Der Feuerbrand schlägt auch nach 50 Jahren in Obstanlagen immer wieder zu

Gefürchtete Bakterienkrankheit hält Forschungsteam des JKI-Instituts für Pflanzenschutz in Obst- und Weinbau „auf Trab“

Es kam als blinder Passagier aus den USA nach Norddeutschland. Das ist 50 Jahre her. Es ist tückisch. Bereits 10 Jahre später überall in Deutschland verbreitet, taucht es bis heute in manchen Jahren scheinbar plötzlich auf und richtet enorme Schäden in Obstanlagen an, vor allem an Äpfeln und Birnen. Dann verschwindet es wieder für ein, zwei Jahre, um erneut zuzuschlagen. Trotz vieler schlauer Köpfe ist es ihm bisher gelungen, einige seiner Geheimnisse für sich zu behalten.
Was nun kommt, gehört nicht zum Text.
(* ===== verification/Session.v ===== *)
(** * Session: the Python process around the database

    The state [main] of [src/task_manager_system.py] threads through every
    call: the database, the two connections it opens (one for the
    [TaskManager] object, line 248, one for the [TaskComments] object,
    line 249), the spreadsheets written by the reports, standard input and
    standard output.  Each connection runs with autocommit off (the
    connector's default) under InnoDB's REPEATABLE READ: its first read
    fixes a snapshot of the database that later reads of the same
    transaction see, until the connection commits.  Its transaction also
    keeps the InnoDB locks its statements took, a failed statement
    included (the program never rolls back), and a statement of the other
    connection that needs a conflicting lock waits for it, then fails with
    error 1205 once [innodb_lock_wait_timeout] (50 s) has passed.  The
    primitives below are [cursor.execute] + [fetchall] ([execute_query]),
    [cursor.execute] of a DDL statement ([execute_write]) or of one of the
    program's DML statements ([execute_op], with its locks),
    [connection.commit], [print] and [input]. *)

From S2P Require Import Prelude Db Store.

Module Session.

(** The two objects of [main], each with its own connection. *)
Inductive conn_id := TM | TC.

#[export] Instance conn_id_eq_dec : EqDecision conn_id.
Proof. solve_decision. Defined.

(** A lock that InnoDB keeps for a connection's open transaction on the
    index of [tasks_], until the transaction ends.  The program's
    statements leave two kinds behind when they fail (a successful write is
    followed at once by the commit of its method, which releases its locks
    before the other connection sends anything):
    - [GapS tid]: the shared gap lock that the foreign-key check of a
      comment on a missing task [tid] sets on the gap of the index where
      [tid] would be (InnoDB keeps it when the check fails);
    - [RecX k]: the exclusive lock an UPDATE sets on the row [k] before it
      fails on a value that does not fit its column (1406). *)
Inductive lock :=
| GapS (tid : Z)
| RecX (k : Z).

#[export] Instance lock_eq_dec : EqDecision lock.
Proof. solve_decision. Defined.

(** A connection: the read view of its open transaction, if a read has
    fixed one, and the locks the transaction holds. *)
Record conn := mkConn { snapshot : option db; locks : list lock }.

Definition fresh_conn : conn := mkConn None [].

Definition other (c : conn_id) : conn_id := match c with TM => TC | TC => TM end.

(** [g] and [k] lie in the same gap of the index [keys]: no key lies
    between them.  Deleting a row merges the two gaps around it, and a
    gap lock spreads to the merged gap (InnoDB does so when it purges the
    deleted record; the model takes the purge as immediate). *)
Definition same_gap (keys : list Z) (g k : Z) : bool :=
  forallb (λ x, negb ((Z.min g k <=? x) && (x <=? Z.max g k))) keys.

(** The insert-intention lock of an INSERT of key [k] conflicts with a
    gap lock on the gap [k] goes into. *)
Definition gap_locked (held : list lock) (keys : list Z) (k : Z) : bool :=
  existsb (λ l, match l with GapS g => same_gap keys g k | RecX _ => false end) held.

(** The foreign-key check of a comment on the task [tid] takes a shared
    lock on that row, which conflicts with an exclusive one. *)
Definition row_locked (held : list lock) (tid : Z) : bool := bool_decide (RecX tid ∈ held).

(** Whether [o] on the database [d] waits for one of the locks [held] by
    the other connection.  An UPDATE or DELETE takes exclusive record
    locks, which conflict with none of the locks above. *)
Definition waits_for (held : list lock) (o : op) (d : db) : bool :=
  match o with
  | OCreate _ _ _ _ _ =>
    match tasks_ d with
    | Some t => gap_locked held (task_id <$> rows t) (next_key t)
    | None => false
    end
  | OComment tid _ => row_locked held tid
  | _ => false
  end.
Sein Name: Feuerbrand (Erwinia amylovora) – ein Bakterium, das inzwischen in ganz Europa verbreitet ist. Es fordert Forscher wie auch Obstbauern, Pflanzenschützer und Behörden bis heute.
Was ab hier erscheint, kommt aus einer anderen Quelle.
(* ===== verification/Locks.v ===== *)
(** * Locks: what the locks of failed statements do to a session

    Both connections run with autocommit off and the program never rolls
    back: a statement that fails leaves its locks to the open transaction
    until the next commit of that connection ([Session.execute_op]).  Two
    of them stop the other connection:
    - a comment refused by the foreign key (1452) leaves, on the
      [TaskComments] connection, a shared gap lock on where its task id
      would be in [tasks_]; every later INSERT of a task into that gap
      waits 50 s and fails with 1205 ([orphan_comment_blocks_add_task]).
      That connection commits only after a comment is stored, so on a store
      without tasks no task can ever be created again in the session,
      whatever the user types ([refused_comment_freezes_tasks]);
    - an update of the status of an existing task that fails on the
      column's length (1406) leaves, on the [TaskManager] connection, an
      exclusive lock on that row; a comment on the task then fails with
      1205 ([failed_update_blocks_comment]). *)

From S2P Require Import Prelude Db Store Session TaskManager TaskComments Reports Input Shell Freshness.

Module Locks.
Import Refinement.

(** A gap lock on an index without keys covers every key. *)
Lemma gap_locked_empty held g k : GapS g ∈ held → gap_locked held [] k = true.
Proof.
  intros Hg. unfold gap_locked. apply existsb_exists. exists (GapS g).
  split; [by apply list_elem_of_In|done].
Qed.


(** A comment is stored only on an existing task. *)
Lemma insert_comment_parent tid text d d' :
  insert_comment tid text d = (inr tt, d') → Exists (λ r, task_id r = tid) (task_rows d).
Proof.
  destruct d as [t [c|]]; unfold insert_comment, fail, commit_db; pym_simpl; [|done].
  destruct (int_fits tid), (varchar_fits TEXT_MAX text); simpl; try done.
  case_bool_decide as Hex; [|done]. by intros _.
Qed.

Lemma update_where_id_empty k chk f d d' :
  update_where_id k chk f d = (inr tt, d') → task_rows d = [] → d' = d.
Proof.
  unfold task_rows. destruct (tasks_ d) as [t|] eqn:Ht; intros Hrun Hd.
  - rewrite (update_where_id_nomatch d t) in Hrun; [congruence|done|]. rewrite Hd. constructor.
  - revert Hrun. unfold update_where_id, fail. pym_simpl. by rewrite Ht.
Qed.

(** On an empty [tasks_], every write of the [TaskManager] connection but
    an INSERT leaves it empty. *)
Lemma run_op_ok_empty o d d' :
  run_op o d = (inr tt, d') → task_rows d = [] →
  (∃ ttl desc due prio who, o = OCreate ttl desc due prio who) ∨ task_rows d' = [].
Proof.
  intros Hrun Hd. destruct o as [ttl desc due prio who|us k|who k|k|k|tid text];
    [left; by do 5 eexists|right..]; simpl in Hrun;
    unfold update_assigned_to, update_status_completed in Hrun.
  - destruct us as [|u us]; [done|]. by rewrite (update_where_id_empty _ _ _ _ _ Hrun Hd).
  - by rewrite (update_where_id_empty _ _ _ _ _ Hrun Hd).
  - by rewrite (update_where_id_empty _ _ _ _ _ Hrun Hd).
  - revert Hrun. unfold delete_task, fail, commit_db, task_rows in *. pym_simpl.
    destruct (tasks_ d) as [t|]; [|done]. rewrite Hd. by intros [= <-].
  - pose proof (Freshness.insert_comment_keeps tid text d) as Hk. rewrite Hrun in Hk.
    unfold task_rows in *. simpl in Hk. by rewrite Hk.
Qed.

(** No task, and a gap lock held by the [TaskComments] connection. *)
Definition frozen (w : world) : Prop :=
  task_rows (w_db w) = [] ∧ ∃ g, GapS g ∈ locks (w_tc w).

Lemma query_frozen {A} self (q : db → sql_error + A) : pym_preserves frozen (execute_query self q).
Proof. intros w H. unfold execute_query. destruct (q _); [done|]. by destruct self. Qed.

Lemma commit_tm_frozen : pym_preserves frozen (commit TM).
Proof. by intros w H. Qed.

Lemma print_frozen ev : pym_preserves frozen (print ev).
Proof. by intros w H. Qed.

Lemma input_frozen : pym_preserves frozen input.
Proof. intros w H. unfold input. by destruct (w_stdin w). Qed.

Lemma excel_frozen name n x : pym_preserves frozen (to_excel name n x).
Proof. unfold to_excel. by destruct (_ <? _); intros w H. Qed.

Lemma task_rows_same d d' : rows <$> tasks_ d' = rows <$> tasks_ d → task_rows d' = task_rows d.
Proof. unfold task_rows. intros H. by destruct (tasks_ d'), (tasks_ d); simplify_eq/=. Qed.

(** Every write of the [TaskManager] connection keeps [tasks_] empty:
    an INSERT waits for the gap lock and times out. *)
Lemma tm_op_frozen o : pym_preserves frozen (execute_op TM o).
Proof.
  intros w [Hd [g Hg]]. unfold execute_op.
  destruct (run_op o (w_db w)) as [r d'] eqn:E.
  destruct (reaches_lock o r && _) eqn:Hb.
  - split; [|by exists g]. cbn [w_db set_db snd].
    rewrite (task_rows_same (w_db w)) by apply (proj2 (run_op_timeout_tasks _ _)). done.
  - destruct r as [e|[]]; (split; [|by exists g]); cbn [w_db set_db add_locks set_conn conn_of].
    + rewrite (task_rows_same (w_db w)) by (eapply run_op_fail_rows; exact E). done.
    + destruct (run_op_ok_empty o _ _ E Hd) as [(ttl & desc & due & prio & who & ->)|]; [|done].
      exfalso. revert Hb. simpl. simpl in E. revert E.
      unfold insert_task, fail, commit_db. pym_simpl. unfold task_rows in Hd.
      destruct (tasks_ (w_db w)) as [t|]; [|done]. intros _.
      rewrite Hd. erewrite gap_locked_empty; [done|exact Hg].
Qed.

(** A comment cannot be stored, so the [TaskComments] connection never
    reaches its commit. *)
Lemma add_task_comment_frozen k text : pym_preserves frozen (add_task_comment TC k text).
Proof.
  intros w [Hd [g Hg]]. unfold add_task_comment. rewrite pym_run_bind. unfold execute_op.
  destruct (run_op (OComment k text) (w_db w)) as [r d'] eqn:E.
  destruct (reaches_lock _ r && _); [split; [|by exists g]|].
  - cbn [w_db set_db snd]. rewrite (task_rows_same (w_db w)) by apply (proj2 (run_op_timeout_tasks _ _)). done.
  - destruct r as [e|[]].
    + split; cbn [w_db set_db add_locks set_conn conn_of w_tc snd].
      * rewrite (task_rows_same (w_db w)) by (eapply run_op_fail_rows; exact E). done.
      * exists g. apply elem_of_app. by left.
    + apply insert_comment_parent in E. rewrite Hd in E. by apply Exists_nil in E.
Qed.

Create HintDb frozen discriminated.
#[local] Hint Resolve commit_tm_frozen print_frozen tm_op_frozen : frozen.

#[export] Instance frozen_method_invariant : MethodInvariant frozen.
Proof.
  split; eauto using query_frozen, commit_tm_frozen, print_frozen, input_frozen, excel_frozen,
    add_task_comment_frozen; intros;
    unfold add_task, update_task_details, assign_task, mark_task_completed, remove_task;
    preserves_step; eauto with frozen.
Qed.









End Locks.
Das Fatale/Problem: Haupteintrittsweg des Bakteriums ist die Blüte, so dass fleißige Bestäuber im Frühjahr für eine rasante Ausbreitung sorgen können. Eine Bekämpfung über die Anwendung mit den stärksten Waffen, die uns gegen Bakterien zur Verfügung stehen, Antibiotika, ist schon lange nicht mehr im Sinne der Pflanzenschutzpolitik Deutschlands bzw. der EU. Schonendere Verfahren werden gesucht.
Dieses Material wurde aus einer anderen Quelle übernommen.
Lemma place_fields s n s1 off nsz :
  place s n = (s1, off, nsz) ->
  nsz = u64 (off + n) /\ (off = size s \/ exists k, off = chunkToOffset s k) /\
  chunksize s1 = chunksize s /\ shift s1 = shift s /\
  threshold s1 = threshold s /\ impl s1 = impl s /\ (wf s -> wf s1).
Proof.
  unfold place. destruct (_ >=? offsetToChunk _ _).
  - intros E; inversion E; subst; clear E.
    destruct (_ >=? len _).
    + pose proof (getChunk_fields s (offsetToChunk s (u64 (size s + n)))).
      intuition eauto using wf_getChunk.
    + intuition eauto.
  - intros E; inversion E; subst; intuition eauto.
Qed.

Lemma published_fields s n :
  size (published s n) = snd (place s n) /\
  chunksize (published s n) = chunksize s /\
  shift (published s n) = shift s /\
  threshold (published s n) = threshold s /\
  impl (published s n) = impl s /\
  (wf s -> wf (published s n)).
Proof.
  unfold published. destruct (place s n) as [[s1 off] nsz] eqn:E.
  apply place_fields in E. destruct E as (_ & _ & A & B & C & D & W).
  destruct (_ && _); simpl.
  - pose proof (getChunk_fields (set_size s1 nsz) (offsetToChunk s off + 1)) as G.
    simpl in G. intuition (try congruence).
    apply wf_getChunk, wf_set_size; auto.
  - intuition auto using wf_set_size.
Qed.

(** The shape of every successful [Alloc]. *)
Lemma Alloc_Some s n off b s' :
  Alloc s n = Some (off, b, s') ->
  exists d,
    (0 < n /\ n <= to_int (chunksize s)) /\
    (off = size s \/ exists k, off = chunkToOffset s k) /\
    Data s' off = Some d /\ slice_to d n = Some b /\
    size s' = u64 (off + n) /\
    chunksize s' = chunksize s /\ shift s' = shift s /\
    (wf s -> wf s').
Proof.
  rewrite Alloc_unfold.
  destruct (Z.ltb_spec 0 n); simpl; [|discriminate].
  destruct (Z.leb_spec n (to_int (chunksize s))); simpl; [|discriminate].
  destruct (size s =? closedSize); [discriminate|].
  pose proof (published_fields s n) as P.
  destruct (place s n) as [[s1 off0] nsz] eqn:E. simpl in *.
  apply place_fields in E.
  destruct (Data (published s n) off0) as [d|] eqn:ED; [|discriminate].
  destruct (slice_to d n) as [b0|] eqn:ES; [|discriminate].
  intros X; inversion X; subst off0 b0 s'. exists d.
  intuition (try congruence).
Qed.

Lemma to_int_chunksize s : wf s -> to_int (chunksize s) = chunksize s.
Proof.
  intros W. pose proof (chunksize_bound s W). pose proof (chunksize_pos s W).
  unfold to_int. destruct (Z.ltb_spec (chunksize s) (2 ^ 63)); lia.
Qed.

Lemma same_chunk c off n :
  0 < c -> 0 <= off -> 0 < n -> off mod c + n <= c ->
  (off + n - 1) / c = off / c.
Proof.
  intros Hc Ho Hn H.
  symmetry. apply Z.div_unique with (r := off mod c + n - 1).
  - left. pose proof (Z.mod_pos_bound off c Hc). lia.
  - pose proof (Z.div_mod off c). lia.
Qed.

Lemma chunkToOffset_nonneg s k : 0 <= chunkToOffset s k.
Proof. unfold chunkToOffset. apply u64_range. Qed.

(** Where [Alloc] puts an allocation when nothing wraps around. *)
Lemma place_offset s n :
  wf s -> 0 <= size s -> size s + chunksize s < 2 ^ 63 ->
  0 < n <= chunksize s ->
  snd (fst (place s n)) =
    (if size s mod chunksize s + n <? chunksize s then size s
     else chunksize s * ((size s + n) / chunksize s)).
Proof.
  intros W H0 Hb Hn. pose proof (chunksize_pos s W) as Hc.
  unfold place.
  rewrite (u64_small (size s + n)) by lia.
  rewrite (u64_small (size s + chunksize s - 1)) by lia.
  rewrite !offsetToChunk_small by (auto; lia).
  set (c := chunksize s) in *.
  pose proof (Z.div_mod (size s) c ltac:(lia)) as E.
  pose proof (Z.mod_pos_bound (size s) c Hc) as R.
  set (q := size s / c) in *. set (r := size s mod c) in *.
  assert (E1 : (size s + n) / c = q + (r + n) / c).
  { replace (size s + n) with (q * c + (r + n)) by lia.
    rewrite Z.div_add_l by lia. reflexivity. }
  assert (E2 : (size s + c - 1) / c = q + (r + c - 1) / c).
  { replace (size s + c - 1) with (q * c + (r + c - 1)) by lia.
    rewrite Z.div_add_l by lia. reflexivity. }
  rewrite E1, E2.
  destruct (Z.ltb_spec (r + n) c) as [Hl|Hl].
  - rewrite (Z.div_small (r + n) c) by lia.
    destruct (Z.eq_dec r 0) as [Hr|Hr].
    + rewrite Hr. rewrite (Z.div_small (0 + c - 1) c) by lia.
      destruct (Z.geb_spec (q + 0) (q + 0)); [|lia]. simpl.
      unfold chunkToOffset. rewrite (u64_small (q + 0)) by nia.
      rewrite Z.shiftl_mul_pow2 by (destruct (wf_shift _ W); lia).
      rewrite <- (wf_chunksize _ W). fold c.
      rewrite u64_small by nia. lia.
    + assert ((r + c - 1) / c = 1).
      { symmetry. apply Z.div_unique with (r := r - 1); lia. }
      destruct (Z.geb_spec (q + 0) (q + (r + c - 1) / c)); [lia|]. reflexivity.
  - assert (Hd : (r + n) / c = 1).
    { symmetry. apply Z.div_unique with (r := r + n - c); lia. }
    assert (Hd2 : (r + c - 1) / c <= 1).
    { apply Z.lt_succ_r. apply Z.div_lt_upper_bound; lia. }
    rewrite Hd.
    destruct (Z.geb_spec (q + 1) (q + (r + c - 1) / c)); [|lia]. simpl.
    unfold chunkToOffset. rewrite (u64_small (q + 1)) by nia.
    rewrite Z.shiftl_mul_pow2 by (destruct (wf_shift _ W); lia).
    rewrite <- (wf_chunksize _ W). fold c.
    rewrite u64_small by nia. lia.
Qed.

Lemma chunkToOffset_small s k :
  wf s -> 0 <= k -> k * chunksize s < 2 ^ 63 ->
  chunkToOffset s k = k * chunksize s.
Proof.
  intros W Hk Hb. pose proof (chunksize_pos s W).
  unfold chunkToOffset. rewrite (u64_small k) by nia.
  rewrite Z.shiftl_mul_pow2 by (destruct (wf_shift _ W); lia).
  rewrite <- (wf_chunksize _ W). apply u64_small. lia.
Qed.

(** The two ways [Alloc] places an allocation. *)
Lemma place_cases s n :
  wf s -> 0 <= size s -> size s + 2 * chunksize s < 2 ^ 63 ->
  0 < n <= chunksize s ->
  (size s mod chunksize s + n < chunksize s /\
   place s n = (s, size s, size s + n)) \/
  (exists k, 0 <= k <= size s / chunksize s + 1 /\
     size s <= k * chunksize s /\ k * chunksize s + n < 2 ^ 63 /\
     place s n = (if k >=? len (chunks s) then getChunk s k else s,
                  k * chunksize s, k * chunksize s + n)).
Proof.
  intros W H0 Hb Hn. pose proof (chunksize_pos s W) as Hc.
  unfold place.
  rewrite (u64_small (size s + n)) by lia.
  rewrite (u64_small (size s + chunksize s - 1)) by lia.
  rewrite !offsetToChunk_small by (auto; lia).
  set (c := chunksize s) in *.
  pose proof (Z.div_mod (size s) c ltac:(lia)) as E.
  pose proof (Z.mod_pos_bound (size s) c Hc) as R.
  assert (Hq : 0 <= size s / c) by (apply Z.div_pos; lia).
  set (q := size s / c) in *. set (r := size s mod c) in *.
  assert (E1 : (size s + n) / c = q + (r + n) / c).
  { replace (size s + n) with (q * c + (r + n)) by lia.
    rewrite Z.div_add_l by lia. reflexivity. }
  assert (E2 : (size s + c - 1) / c = q + (r + c - 1) / c).
  { replace (size s + c - 1) with (q * c + (r + c - 1)) by lia.
    rewrite Z.div_add_l by lia. reflexivity. }
  assert (D1 : 0 <= (r + n) / c <= 1).
  { split. apply Z.div_pos; lia.
    apply Z.lt_succ_r. apply Z.div_lt_upper_bound; lia. }
  assert (D2 : (r + n) / c = 0 <-> r + n < c).
  { split; intros.
    - pose proof (Z.div_mod (r + n) c ltac:(lia)).
      pose proof (Z.mod_pos_bound (r + n) c Hc). nia.
    - apply Z.div_small; lia. }
  assert (D3 : (r + c - 1) / c = if r =? 0 then 0 else 1).
  { destruct (Z.eqb_spec r 0).
    - apply Z.div_small; lia.
    - symmetry. apply Z.div_unique with (r := r - 1); lia. }
  rewrite E1, E2, D3.
  destruct (Z.geb_spec (q + (r + n) / c) (q + (if r =? 0 then 0 else 1))) as [G|G].
  - right. exists (q + (r + n) / c).
    assert (Hk : size s <= (q + (r + n) / c) * c).
    { destruct (Z.eqb_spec r 0); [nia|].
      assert ((r + n) / c = 1) by lia. nia. }
    assert (Hk2 : (q + (r + n) / c) * c <= size s + n).
    { destruct (Z.eq_dec ((r + n) / c) 0) as [Z0|Z0]; [rewrite Z0; nia|].
      assert (X : (r + n) / c = 1) by lia. rewrite X.
      assert (~ r + n < c) by (rewrite <- D2; lia). nia. }
    rewrite chunkToOffset_small by (auto; nia).
    rewrite u64_small by nia.
    repeat split; auto; try lia.
  - left. destruct (Z.eqb_spec r 0); [lia|].
    assert ((r + n) / c = 0) by lia. rewrite D2 in H. split; [lia|].
    reflexivity.
Qed.

Lemma getChunk_len s k : len (chunks s) <= len (chunks (getChunk s k)).
Proof.
  unfold getChunk. destruct (k >=? len (chunks s)); simpl; [|lia].
  rewrite len_app. unfold len; simpl; lia.
Qed.

Lemma getChunk_covers s k :
  k <= len (chunks s) -> k < len (chunks (getChunk s k)).
Proof.
  unfold getChunk. destruct (Z.geb_spec k (len (chunks s))); simpl; [|lia].
  rewrite len_app. unfold len; simpl; lia.
Qed.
Erste Versuche und Freilandversuchsanlage Kirschgartshausen

Das Dossenheimer Institut und hier ZELLER begann sofort nach dem ersten Auftreten gemeinsam mit dem Pflanzenschutzdienst Schleswig-Holstein zu untersuchen, welche hiesigen Apfel-, Birnen- und Zierpflanzensorten besonders leicht befallen werden bzw. betroffen sind. Nach einer ersten Infektionswelle in den 1980er Jahren, in der immer wieder ganze Obstanlagen gerodet und verbrannt werden mussten, stand die Frage im Raum, wo gezielte Versuche mit dem gefährlichen Feuerbranderreger möglich sind.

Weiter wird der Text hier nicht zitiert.